Contestare un lavoro fatto male
Per contestare un lavoro fatto male i vizi e difetti vanno segnalati in modo preciso
A stabilirlo è stata la Corte di Cassazione che ha sancito che la denuncia dei vizi e difetti dei lavori mal eseguiti non deve obbligatoriamente essere analitica, ma deve indicare in maniera precisa tutti i problemi di cui ci si lamenta e di cui occorre accertarne le cause per poi risolverli.
Nei contratti di appalto privato il committente che vuole contestare all’appaltatore la cattiva esecuzione dei lavori deve farlo in modo preciso e circostanziato, a questa conclusione è giunta la Corte di Cassazione con la sentenza numero 25433 del 2013.
Nel caso preso in esame dalla Corte di Cassazione, un committente privato aveva chiesto di rideterminare la somma dovuta all’appaltatore contestandogli la cattiva esecuzione dei lavori.
L’appaltatore era un’impresa edile che in prima istanza si era dimostrata disponibile ad effettuare un sopralluogo per verificare eventuali difetti dei lavori eseguiti senza però porvi rimedio. Quindi l’impresa aveva in qualche modo riconosciuto d’aver eseguito alcuni lavori non a regola d’arte.
Malgrado ciò, la Cassazione ha respinto la richiesta del committente affermando che la denuncia dei vizi e difetti, anche se non deve essere necessariamente analitica, deve comunque contenere una valutazione, meglio se tecnica, dei vizi e difetti in modo che essi possano essere accertati anche in un momento successivo.
Cosa prevede la legge per contestare un lavoro fatto male
La Corte di Cassazione ha dunque sancito che non è quindi sufficiente una generica contestazione o protesta fatta con una semplice lettera generica, perché in questo modo la disponibilità dell’appaltatore alla verifica dei problemi sollevati non può tradursi nell’assunzione di un valido impegno all’eliminazione dei vizi e difetti non avendo egli contezza del loro tipo e/o della loro gravità o di come porvi rimedio.
Senza una precisa indicazione da parte del committente dei vizi e difetti, anche l’impegno dell’appaltatore rimane indeterminato.
L’appaltatore per non incorrere nell’indeterminazione della propria denuncia avrebbe dunque dovuto contestare un lavoro fatto male facendo rilevare tecnicamente i vizi e difetti del lavoro appaltato ad un tecnico o perito di parte che attraverso una puntuale perizia avrebbe potuto denunciare i vizi e difetti dell’opera, prospettando magari anche i possibili rimedi da porre in atto a carico dell’impresa edile.

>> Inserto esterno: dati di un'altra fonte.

Definition dec_ap_pending (p : nat) (w : world) : world :=
  let w := upd_peer p (upd_ap_pending_cnt (fun x => x - 1)) w in
  emit_if (match peer_of w p with Some c => ap_pending_cnt c <? 0 | None => false end) E_assert w.

(** The peers [for_each_peer_device] visits. *)
Definition peer_ids (w : world) : list nat :=
  List.filter (fun p => bool_decide (is_Some (peer_of w p))) (seq 0 (length (peers w))).

(** [get_ldev_if_state(device, min)] *)
Definition get_ldev_if_state (w : world) (min : bsr_disk_state) : bool :=
  bool_decide (is_Some (ldev w)) && (min <=? d_disk_state w).

Definition put_ldev : world -> world := upd_local_cnt (fun n => n - 1).

Section with_oracle.
Context (orc : oracle).

(** ** Completion towards the upper layers *)

(** The loop of [bsr_req_complete]: how many paths succeeded, unless a peer
    still works on the request. *)
Fixpoint complete_scan (rq : bsr_request) (ps : list nat) (ok : Z) : option Z :=
  match ps with
  | [] => Some ok
  | p :: ps =>
    let ns := bsr_req_state_by_peer_device rq p in
    let ok := if has ns RQ_NET_OK then ok + 1 else ok in
    if has ns RQ_NET_MASK && has ns (Z.lor RQ_NET_PENDING RQ_NET_QUEUED) then None
    else complete_scan rq ps ok
  end.

(** [E_complete r error]: [m->bio] is set, the caller completes it. *)
Definition bsr_req_complete (r : nat) (w : world) : world :=
  let rq := req w r in
  let s := state_at rq 0 in
  let ok := if has s RQ_LOCAL_OK then 1 else 0 in
  let error := s32 (private_bio rq) in
  match complete_scan rq (peer_ids w) ok with
  | None => emit (E_logic_bug 15) w
  | Some ok =>
    if negb (completion_ref rq =? 0) || (has s RQ_LOCAL_PENDING && negb (has s RQ_LOCAL_ABORTED))
    then emit (E_logic_bug 16) w
    else match master_bio rq with
    | None => emit (E_logic_bug 17) w
    | Some b =>
      let w := if bio_data_dir_write b && (epoch rq =? current_tle_nr w) then start_new_tl_epoch w else w in
      let w := if (ok =? 0) && bool_decide (bio_op b = REQ_OP_READ) && negb (bi_rahead b)
                  && bool_decide (r ∈ transfer_log w)
               then upd_req r (upd_state 0 (fun x => Z.lor x RQ_POSTPONED)) w else w in
      if negb (has (state_at (req w r) 0) RQ_POSTPONED) then
        let eh := default EP_PASSTHROUGH (ldev w) in
        let err := if decide (eh = EP_PASSTHROUGH) then error
                   else if negb (ok =? 0) then 0 else if negb (error =? 0) then error else - EIO in
        upd_req r (fun q => upd_i_completed (fun _ => true) (upd_master_bio (fun _ => None) q))
          (emit (E_complete r err) w)
      else w
    end
  end.

(** [bsr_main.c]: back to the retry worker. *)
Definition bsr_restart_request (r : nat) (w : world) : world :=
  let w := upd_req r (upd_nq_ref (fun _ => 0)) w in
  let w := upd_net_queued_log (filter (.≠ r)) w in
  let w := upd_retry_writes (fun l => l ++ [r]) (upd_transfer_log (filter (.≠ r)) w) in
  emit (E_restart r) w.

(** Returns whether the caller has to put the reference that completion held. *)
Definition bsr_req_put_completion_ref (r : nat) (put : Z) (w : world) : world * Z :=
  let w := upd_req r (upd_completion_ref (fun n => n - put)) w in
  let n := completion_ref (req w r) in
  if negb (n =? 0) then (emit_if (n <? 0) (E_logic_bug 32) w, 0)
  else
    let w := bsr_req_complete r w in
    if has (state_at (req w r) 0) RQ_POSTPONED then (bsr_restart_request r w, 0)
    else (w, 1).

(** ** Destruction *)

Definition peer_ack_differs (w : world) (r1 r2 : nat) : bool :=
  existsb (fun p => negb (Bool.eqb (has (state_at (req w r1) (S p)) RQ_NET_OK)
                                   (has (state_at (req w r2) (S p)) RQ_NET_OK)))
    (seq 0 (S (max_node_id w))).

(** [(s64)(a) - (s64)(b) >= 0] *)
Definition s64 (x : Z) : Z := wrap 64 (x + 2 ^ 63) - 2 ^ 63.
Definition dagtag_newer_eq (a b : Z) : bool := 0 <=? s64 (s64 a - s64 b).

Definition peer_ack_window_full (w : world) (r : nat) : bool :=
  dagtag_newer_eq (dagtag_sector (req w r)) (u64 (last_peer_acked_dagtag w + peer_ack_window w)).

(** One connection of [bsr_queue_peer_ack]. *)
Definition queue_peer_ack_to (r : nat) (wq : world * bool) (p : nat) : world * bool :=
  let '(w, queued) := wq in
  match peer_of w p with
  | None => (w, queued)
  | Some c =>
    if (pro_version c <? 110) || negb (p_cstate c =? C_CONNECTED) || negb (has (state_at (req w r) (S p)) RQ_NET_SENT)
    then (w, queued)
    else
      let w := upd_req r (upd_kref (fun k => if k =? 0 then 1 else k + 1)) w in
      let w := upd_req r (upd_state (S p) (fun x => Z.lor x RQ_PEER_ACK)) w in
      let w := if queued then w else upd_peer_ack_list (fun l => l ++ [r]) w in
      (emit (E_peer_ack p r) w, true)
  end.

Definition bsr_queue_peer_ack (r : nat) (w : world) : world :=
  let '(w, queued) := foldl (queue_peer_ack_to r) (w, false) (peer_ids w) in
  if queued then w else emit (E_free r) (upd_req_write_cnt (fun n => n - 1) w).

(** Which bitmap slots a finished write sets and clears: a slot with its bit
    clear in [mask] is left alone, otherwise the bit in [bits] says whether
    the blocks become out of sync. *)
Definition clear_bit (i x : Z) : Z := Z.ldiff x (Z.shiftl 1 i).
Definition UINTPTR_MAX : Z := 2 ^ 64 - 1.

Definition sync_bits (w : world) (r : nat) : Z * Z :=
  foldl (fun '(bits, mask) p =>
    let rq_state := state_at (req w r) (S p) in
    if has rq_state RQ_NET_OK || (has rq_state RQ_NET_DONE && has rq_state RQ_OOS_NET_QUEUED)
       || has rq_state RQ_OOS_LOCAL_DONE
    then
      let bitmap_index := nth p (md_bitmap_index w) (-1) in
      if bitmap_index =? -1 then (bits, mask)
      else if has rq_state RQ_NET_SIS then (clear_bit bitmap_index bits, mask)
      else (bits, clear_bit bitmap_index mask)
    else (bits, mask))
    (UINTPTR_MAX, UINTPTR_MAX) (seq 0 (S (max_node_id w))).

(** Tell a connected peer about bits the write left behind. *)
Definition send_new_oos (r : nat) (set_bits : list Z) (w : world) (p : nat) : world :=
  match peer_of w p with
  | None => w
  | Some c =>
    if bool_decide (p_bitmap_index c ∈ set_bits) && (C_CONNECTED <=? p_cstate c) then
      emit (if o_alloc orc (log w) then E_send_oos p (i_sector (req w r)) (i_size (req w r)) else E_disconnect p) w
    else w
  end.

Definition destroy_bitmap (r : nat) (s : Z) (w : world) : world :=
  let rq := req w r in
  if negb (Z.land s (Z.lor RQ_POSTPONED (Z.lor RQ_LOCAL_MASK RQ_NET_MASK)) =? RQ_POSTPONED)
     && negb (i_size rq =? 0) && get_ldev_if_state w D_DETACHING
  then
    let '(bits, mask) := sync_bits w r in
    let w := emit (E_set_sync (i_sector rq) (i_size rq) bits mask) w in
    foldl (send_new_oos r (o_set_sync orc (log w) (i_sector rq) (i_size rq) bits mask)) w (peer_ids w)
  else w.

(** Returns [was_last_ref]. *)
Definition destroy_actlog (r : nat) (s : Z) (w : world) : world * bool :=
  if has s RQ_IN_ACT_LOG && get_ldev_if_state w D_DETACHING then
    let rq := req w r in
    let w := emit (E_al_complete_io (i_sector rq) (i_size rq)) w in
    (w, o_al_last orc (log w) (i_sector rq) (i_size rq))
  else (w, false).

Definition destroy_peer_ack (r : nat) (was_last_ref : bool) (w : world) : world :=
  let w :=
    match peer_ack_req w with
    | Some r' =>
      if peer_ack_differs w r r' || (was_last_ref && negb (ap_actlog_cnt w =? 0)) || peer_ack_window_full w r
      then bsr_queue_peer_ack r' w
      else emit (E_free r') (upd_req_write_cnt (fun n => n - 1) w)
    | None => w
    end in
  upd_last_peer_acked_dagtag (fun _ => dagtag_sector (req w r)) (upd_peer_ack_req (fun _ => Some r) w).

(** The body for one request, after the sanity checks. *)
Definition destroy_one (r : nat) (w : world) : world :=
  let s := state_at (req w r) 0 in
  let w := upd_req r (fun q => upd_destroyed (fun _ => true) (upd_nq_ref (fun _ => 0) q)) w in
  let w := upd_net_queued_log (filter (.≠ r)) w in
  let w := upd_retry_writes (filter (.≠ r)) (upd_transfer_log (filter (.≠ r)) w) in
  let w := if i_in_tree (req w r) then upd_req r (upd_i_in_tree (fun _ => false)) w
           else emit_if (has s (Z.ldiff RQ_NET_MASK RQ_NET_DONE) && negb (i_size (req w r) =? 0)) (E_logic_bug 9) w in
  let '(w, was_last_ref) :=
    if has s RQ_WRITE then destroy_actlog r s (destroy_bitmap r s w) else (w, false) in
  if has s RQ_WRITE && negb (i_size (req w r) =? 0) then destroy_peer_ack r was_last_ref w
  else emit (E_free r) (upd_req_write_cnt (fun n => n - 1) w).

(** The sanity checks; the number of the message when one fails. *)
Definition destroy_check (w : world) (r : nat) : option Z :=
  let rq := req w r in
  let s := state_at rq 0 in
  if existsb (fun p => let ns := bsr_req_state_by_peer_device rq p in
                       has ns RQ_NET_MASK && negb (has ns RQ_NET_DONE)) (peer_ids w) then Some 7
  else if (bool_decide (is_Some (master_bio rq)) && negb (has s RQ_POSTPONED))
          || negb (completion_ref rq =? 0) || has s RQ_LOCAL_PENDING then Some 8
  else None.

(** The [tail_recursion] loop; [device_refs] references of the device are put at [out]. *)
Fixpoint destroy_loop (fuel : nat) (r : nat) (device_refs : Z) (w : world) : world :=
  match fuel with
  | O => emit E_bug w
  | S fuel =>
    match destroy_check w r with
    | Some n => upd_d_kref (fun k => k - device_refs) (emit (E_logic_bug n) w)
    | None =>
      let next := destroy_next (req w r) in
      let w := destroy_one r w in
      match next with
      | Some r' =>
        let w := upd_req r' (upd_kref (fun k => k - 1)) w in
        if kref (req w r') =? 0 then destroy_loop fuel r' (device_refs + 1) w
        else upd_d_kref (fun k => k - (device_refs + 1)) w
      | None => upd_d_kref (fun k => k - (device_refs + 1)) w
      end
    end
  end.

Definition bsr_req_destroy (r : nat) (w : world) : world := destroy_loop (S (length (reqs w))) r 0 w.

(** [kref_sub(&req->kref, n, bsr_req_destroy)] *)
Definition kref_sub (r : nat) (n : Z) (w : world) : world :=
  let w := upd_req r (upd_kref (fun k => k - n)) w in
  let k := kref (req w r) in
  if k =? 0 then bsr_req_destroy r w else emit_if (k <? 0) E_assert w.

(** ** [mod_rq_state] *)

Definition at_least_version (w : world) (pd : option nat) (v : Z) : bool :=
  match pd ≫= peer_of w with Some c => v <=? pro_version c | None => false end.

(** "intent: get references" *)
Definition get_refs (r : nat) (pd : option nat) (old_local old_net set_local set : Z) (w : world) : world :=
  let idx := match pd with Some p => S p | None => O end in
  let p := default O pd in
  let w := if negb (has old_local RQ_LOCAL_PENDING) && has set_local RQ_LOCAL_PENDING
           then upd_req r (upd_completion_ref (fun n => n + 1)) w else w in
  let w := if negb (has old_net RQ_NET_PENDING) && has set RQ_NET_PENDING then
             let w := if at_least_version w pd 113 && has set RQ_OOS_PENDING
                      then upd_peer p (upd_rq_pending_oos_cnt (fun n => n + 1)) w else w in
             upd_req r (upd_completion_ref (fun n => n + 1)) (inc_ap_pending p w)
           else w in
  let w := if negb (has old_net RQ_NET_QUEUED) && has set RQ_NET_QUEUED then
             let w := upd_req r (upd_completion_ref (fun n => n + 1)) w in
             let w := upd_req r (upd_nq_ref (fun n => n + 1)) w in
             let w := if nq_ref (req w r) =? 1 then upd_net_queued_log (fun l => l ++ [r]) w else w in
             set_if_null_req_next p r w
           else w in
  let w := if negb (has old_net RQ_EXP_BARR_ACK) && has set RQ_EXP_BARR_ACK
           then upd_req r (upd_kref (fun n => n + 1)) w else w in
  let w := if negb (has old_net RQ_NET_SENT) && has set RQ_NET_SENT then
             let w := if negb (has old_net RQ_NET_DONE)
                      then set_if_null_req_not_net_done p r (add_ap_in_flight (i_size (req w r)) p w) else w in
             if has (state_at (req w r) idx) RQ_NET_PENDING then set_if_null_req_ack_pending p r w else w
           else w in
  if negb (has old_local RQ_COMPLETION_SUSP) && has set_local RQ_COMPLETION_SUSP
  then upd_req r (upd_completion_ref (fun n => n + 1)) w else w.

(** The last write that was pending as out-of-sync only: tell the peer. *)
Definition oos_finished (p : nat) (w : world) : world :=
  let w := upd_peer p (upd_rq_pending_oos_cnt (fun n => n - 1)) w in
  match peer_of w p with
  | Some c =>
    if (115 <=? pro_version c) && (p_repl_state c =? L_SYNC_SOURCE) && (rq_pending_oos_cnt c =? 0)
    then emit (if o_alloc orc (log w) then E_send_oos_finished p else E_disconnect p) w
    else w
  | None => w
  end.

Ricordiamo che ai sensi dell’articolo 1667 del Codice Civile, l’appaltatore risponde per difformità e vizi occulti dell’opera se il committente li denuncia entro 60 giorni dalla scoperta. La consapevolezza della presenza dei vizi può però cominciare dal momento in cui viene redatta una perizia sui lavori mal eseguiti.
Se il committente intende intraprendere una causa, egli deve comunque agire entro un massimo di due anni dalla denuncia.
Nel caso in cui non voglia agire subito in giudizio, il committente dei lavori deve comunque compiere tutti gli atti idonei a interrompere la prescrizione, altrimenti non potrà più intraprendere nessuna azione legale o semplicemente non potrà più pretende alcun risarcimento dall’impresa edile sebbene questa abbia fatto i lavori non a regola d’arte, con vizi e difetti.